Второй источник: я провёл на «Серебряном дожде» за 15 лет 5-7 тысяч эфиров. Это был, по сути, тот же урок литературы, но в прямом эфире. Это было очень жёстко, там были хорошие рейтинги, у меня был прайм-тайм, люди ехали в пробках, и это была уже взрослая публика. Я уже со взрослой публикой говорил о классике и понял одну очень интересную вещь — есть огромный запрос на чтение.


Третий источник: последние восемь лет я читаю лекции в корпорациях. Этот корпоративный опыт тоже интересен как совмещение первого и второго. В корпорациях сидят взрослые люди, но это уже не просто радио, и не урок, а это лекция, иногда мастер-класс. Так я понял, что есть спрос на гуманитаристику. Это гуманитарное знание, мне кажется, хоть чучелом, хоть тушкой — неважно, как — надо проталкивать людям.
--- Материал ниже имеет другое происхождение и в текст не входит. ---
(** A record read as front, salt segment and key segment. *)
Lemma decodeHash_salt_key (front s k : string) :
  strings.Contains s "$" = false -> strings.Contains k "$" = false ->
  argon2id.decodeHash (front ++ String "$" (s ++ String "$" k))
  = (' (m, t, p) <- decodeClauses front ;;
     salt <- base64.DecodeString s ;;
     key <- base64.DecodeString k ;;
     Ok ({| argon2id.Memory := m; argon2id.Iterations := t;
            argon2id.Parallelism := p;
            argon2id.SaltLength := uint32 (Z.of_nat (List.length salt));
            argon2id.KeyLength := uint32 (Z.of_nat (List.length key)) |},
         salt, key)).
Proof.
  intros Hs Hk.
  assert (Hsplit : strings.Split (front ++ String "$" (s ++ String "$" k)) "$"
                   = (strings.Split front "$" ++ [s; k])%list).
  { replace (front ++ String "$" (s ++ String "$" k))
      with ((front ++ String "$" s) ++ String "$" k)
      by (rewrite append_assoc; reflexivity).
    rewrite !Split_app_last by assumption.
    rewrite <- app_assoc. reflexivity. }
  unfold argon2id.decodeHash, decodeClauses. rewrite Hsplit.
  rewrite length_app. cbn [List.length].
  destruct (strings.Split front "$") as [|e0 [|e1 [|e2 [|e3 [|e4 rest]]]]];
    try reflexivity.
  - cbn [app List.length Nat.add Nat.eqb negb nth].
    destruct (fmt.Sscanf e2 "v=%d" [fmt.IntPtr]) as [vs|e]; [|reflexivity].
    cbn [bind].
    destruct (negb (String.eqb e1 "argon2id") || negb (nth 0 vs 0 =? argon2.Version));
      [reflexivity|].
    destruct (fmt.Sscanf e3 "m=%d,t=%d,p=%d" _) as [ps|e]; reflexivity.
  - cbn [app List.length Nat.add Nat.eqb negb].
    destruct (Nat.eqb_spec (List.length rest + 2) 1) as [E|NE]; [lia|].
    reflexivity.
Qed.

(** ** Line breaks and foreign bytes in base64 text *)

Lemma decode_offset (s : string) :
  forall (si si' : Z) (dbuf : list Z) (out r : list byte),
    base64.decode s si dbuf out = Ok r -> base64.decode s si' dbuf out = Ok r.
Proof.
  induction s as [|c s IH]; intros si si' dbuf out r; cbn [base64.decode].
  - destruct dbuf as [|? [|? ?]]; auto. discriminate.
  - destruct (negb (base64.decodeMap c =? 255)).
    + destruct (Nat.eqb _ 4); apply IH.
    + destruct (_ || _); [apply IH | discriminate].
Qed.

Lemma lineBreak_decodeMap (c : ascii) :
  isLineBreak c = true -> negb (base64.decodeMap c =? 255) = false.
Proof.
  unfold isLineBreak. intros H. apply orb_true_iff in H as [H|H];
    apply Ascii.eqb_eq in H; subst; reflexivity.
Qed.

Lemma decode_skips_line_breaks (nl b : string) :
  allOf isLineBreak nl = true ->
  forall (si si' : Z) (dbuf : list Z) (out r : list byte),
    base64.decode b si dbuf out = Ok r ->
    base64.decode (nl ++ b) si' dbuf out = Ok r.
Proof.
  intros Hnl. induction nl as [|c nl IH]; intros si si' dbuf out r Hb.
  - exact (decode_offset _ _ _ _ _ _ Hb).
  - cbn [allOf] in Hnl. apply andb_true_iff in Hnl as [Hc Hnl].
    cbn [append base64.decode]. rewrite (lineBreak_decodeMap c Hc).
    fold (isLineBreak c). rewrite Hc. eapply IH; eauto.
Qed.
Дальше ко мне просто обратилась «Альпина», и получилась книжка.

Для чего проталкивать гуманитарные знания?

Я вижу, что в корпорациях очень много «квазигуманитарного знания». Всякие лидерства, тренинги, тимбилдинги...
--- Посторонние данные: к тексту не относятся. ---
Lemma X16_witness :
  is_video_url "HTTPS://WWW.YouTube.com/watch?v=X" = true
  /\ exists shape,
       In shape youtube_prefixes /\ mentions shape "HTTPS://WWW.YouTube.com/watch?v=X".
Proof.
  destruct (X16_video_url_shapes "HTTPS://WWW.YouTube.com/watch?v=X") as [_ Honly].
  assert (Hv : is_video_url "HTTPS://WWW.YouTube.com/watch?v=X" = true) by reflexivity.
  split; [exact Hv |]. apply Honly; [reflexivity | exact Hv].
Defined.

Lemma X19_witness :
  queue_spec (sample_url +:+ String Str.LF "")
  = failed_lines Config_default
      (state_after rate_limited "2024-05-01T10:00:00" one_url_queue)
  /\ failed_lines Config_default
       (state_after rate_limited "2024-05-01T10:00:00" one_url_queue) <> []
  /\ (forall u,
        In u (failed_lines Config_default
                (state_after rate_limited "2024-05-01T10:00:00" one_url_queue)) ->
        In u (queued_urls Config_default one_url_queue)).
Proof.
  apply (X19_failure_file_as_queue bit_loads bit_dumps rate_limited
           "2024-05-01T10:00:00" Config_default one_url_queue).
  - simpl. discriminate.
  - reflexivity.
  - vm_compute. reflexivity.
  - vm_compute. reflexivity.
Defined.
Если радикализировать, я считаю, что это всё — от лукавого. Нет никакой команды, никакого билдинга на все времена. Команда создаётся под определённую задачу. Далеко не каждый человек в банке, в офисе чувствует себя частью команды. И невозможно никого сделать лидером (да и не нужно). Не надо прокачивать бесконечные лидерские качества или рассказывать про «work-life-balance»...


Люди сейчас стали понимать, что в этом очень много фейка. Когда на сцену выходит человек читать лекцию в корпорации и говорит: «Знаете, не нужно всю жизнь отдавать работе, нужно ещё поехать на рыбалку», то люди на это тратят время, а человеку платят за это деньги. Но только жизнь устроена не так. Культура про это по-другому рассказывает. Тимбилдинги и все остальные управленческие вещи всё равно написаны на полях большой культуры, а не наоборот. Это для меня очень важная мысль.
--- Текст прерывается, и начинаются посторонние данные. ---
(** * The turn-taking dialogue loops of the AgentScope sample scripts

    The scripts [main.py], [sample1_basic_dialogue.py], [sample2_with_llm.py],
    [sample3_with_tool.py] and [sample4_multi_agent.py] sequence calls between
    a console responder ([UserAgent]) and responders of the agent framework
    ([ReActAgent]), or between two hand-written [DialogueAgent]s.

    The framework's responders are not part of the repository: a call to one
    of them is an interaction with the environment.  A script is therefore
    embedded as a computation that runs against an _environment_, the list of
    the outcomes of the awaited calls in order (a reply, or an exception
    raised), and that records what it prints and which responder it calls
    with which message.

    - [await a(x)] issues the call and completes with the next outcome; with
      no outcome left the computation is suspended there for good.
    - [try: asyncio.run(main())] is embedded as [try_except main]: what
      leaves [main] leaves [asyncio.run].  An exception is a
      [KeyboardInterrupt] or an [Exception]; the exceptions that are
      neither ([SystemExit], a cancellation) pass both handlers of the
      scripts and are not in the embedding.
    - How [asyncio.run] brings an interrupt of the operator to a script is
      not in the scripts: [after_interrupt] gives what it can turn the
      awaited call into.
    - The constructors of the framework ([agentscope.init],
      [OllamaChatModel], [ReActAgent], [UserAgent], [Toolkit]) configure the
      responders and are not events, and their failures are not in the
      embedding; a responder is named by the variable it is bound to.
    - What a responder prints or does on its own while it is called is the
      responder's, and is not in the trace; this includes the tool
      [get_current_time] that sample3_with_tool.py and main.py register,
      which the assistant runs during its call. *)

From Stdlib Require Import String Ascii List Bool Arith Lia.
Import ListNotations.
Open Scope string_scope.

(** ** Messages *)

(** [agentscope.message.Msg] as the scripts use it: built with the keywords
    [name], [content] and [role], read through [.name] and [.content]. *)
Module message.

Inductive Role : Type := system | user | assistant.

Record Msg : Type := mkMsg { name : string; content : string; role : Role }.

End message.
Import message.

(** ** Responders, outcomes and events *)

(** The framework responders the looping scripts bind to variables. *)
Inductive Agent : Type :=
| user_agent        (* UserAgent(name="ユーザー") *)
| assistant_agent   (* ReActAgent(name="アシスタント", ...) *)
| planner_agent     (* ReActAgent(name="プランナー", ...) *)
| critic_agent.     (* ReActAgent(name="クリティック", ...) *)

Definition Agent_eqb (a b : Agent) : bool :=
  match a, b with
  | user_agent, user_agent
  | assistant_agent, assistant_agent
  | planner_agent, planner_agent
  | critic_agent, critic_agent => true
  | _, _ => false
  end.

(** What can be raised at an [await]: [KeyboardInterrupt] derives from
    [BaseException] and is not an [Exception]; every other error is an
    [Exception] and is known to the scripts through [str(e)] only. *)
Inductive exn : Type :=
| KeyboardInterrupt
| Exception (description : string).

(** What the environment does with one awaited call. *)
Inductive outcome : Type :=
| Reply (m : Msg)
| Raise (e : exn).

(** What an observer of the process sees. *)
Inductive event : Type :=
| Print (s : string)                    (* print(s) *)
| Call (a : Agent) (x : option Msg)     (* a(x) is awaited; [None]: a() or a(None) *)
| Return (a : Agent) (o : outcome).     (* the awaited call of [a] completes *)

(** ** The monad of the scripts *)

Inductive result (A : Type) : Type :=
| Val (a : A)     (* ran to the end *)
| Exn (e : exn)   (* an exception is propagating *)
| Pending         (* suspended at an await that the environment never answers *)
| OutOfFuel.      (* the bound of [loop] was reached; see [while_true] *)
Arguments Val {A} a.
Arguments Exn {A} e.
Arguments Pending {A}.
Arguments OutOfFuel {A}.

Record run (A : Type) : Type :=
  mkRun { trace : list event; res : result A; rest : list outcome }.
Arguments mkRun {A} trace res rest.
Arguments trace {A} r.
Arguments res {A} r.
Arguments rest {A} r.

Definition M (A : Type) : Type := list outcome -> run A.

Definition ret {A} (a : A) : M A := fun env => mkRun [] (Val a) env.

Definition bind {A B} (m : M A) (k : A -> M B) : M B :=
  fun env =>
    let r := m env in
    match res r with
    | Val a => let r' := k a (rest r) in
               mkRun (trace r ++ trace r') (res r') (rest r')
    | Exn e => mkRun (trace r) (Exn e) (rest r)
    | Pending => mkRun (trace r) Pending (rest r)
    | OutOfFuel => mkRun (trace r) OutOfFuel (rest r)
    end.

Notation "x <- m ;; k" := (bind m (fun x => k))
  (at level 61, m at next level, right associativity).
Notation "m ;; k" := (bind m (fun _ => k))
  (at level 61, right associativity).

Definition print (s : string) : M unit :=
  fun env => mkRun [Print s] (Val tt) env.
Я сейчас приведу вам мой любимый пример. KPI чтения не померяешь, но, вообще-то, когда человек читает книги — он более стрессоустойчив, он может не так сильно ненавидеть всех вокруг, у него может быть меньше причин для депрессии и уныния, потому что он понимает, что жизнь — вещь долгая. Понимает, что есть такая штука, как ценности. Понимает, что есть прекрасные моменты, которые мы часто в так называемой «просто жизни» не замечаем, но видим их через культурный объектив, фильтр или через образ.


У Пушкина есть знаменитая строка, совершенно прекрасная: «Давно усталый раб, замыслил я побег в обитель дальнюю трудов и чистых нег». Это прекрасная строчка. «Усталый раб». Вы понимаете, офисный работник — это всегда усталый раб, что бы там ни говорили. «Замыслил я побег», куда? Он же хочет замыслить побег, Пушкин хочет замыслить побег не в наркотическое опьянение, в обитель дальнюю трудов и чистых нег, то есть это сознательная вещь.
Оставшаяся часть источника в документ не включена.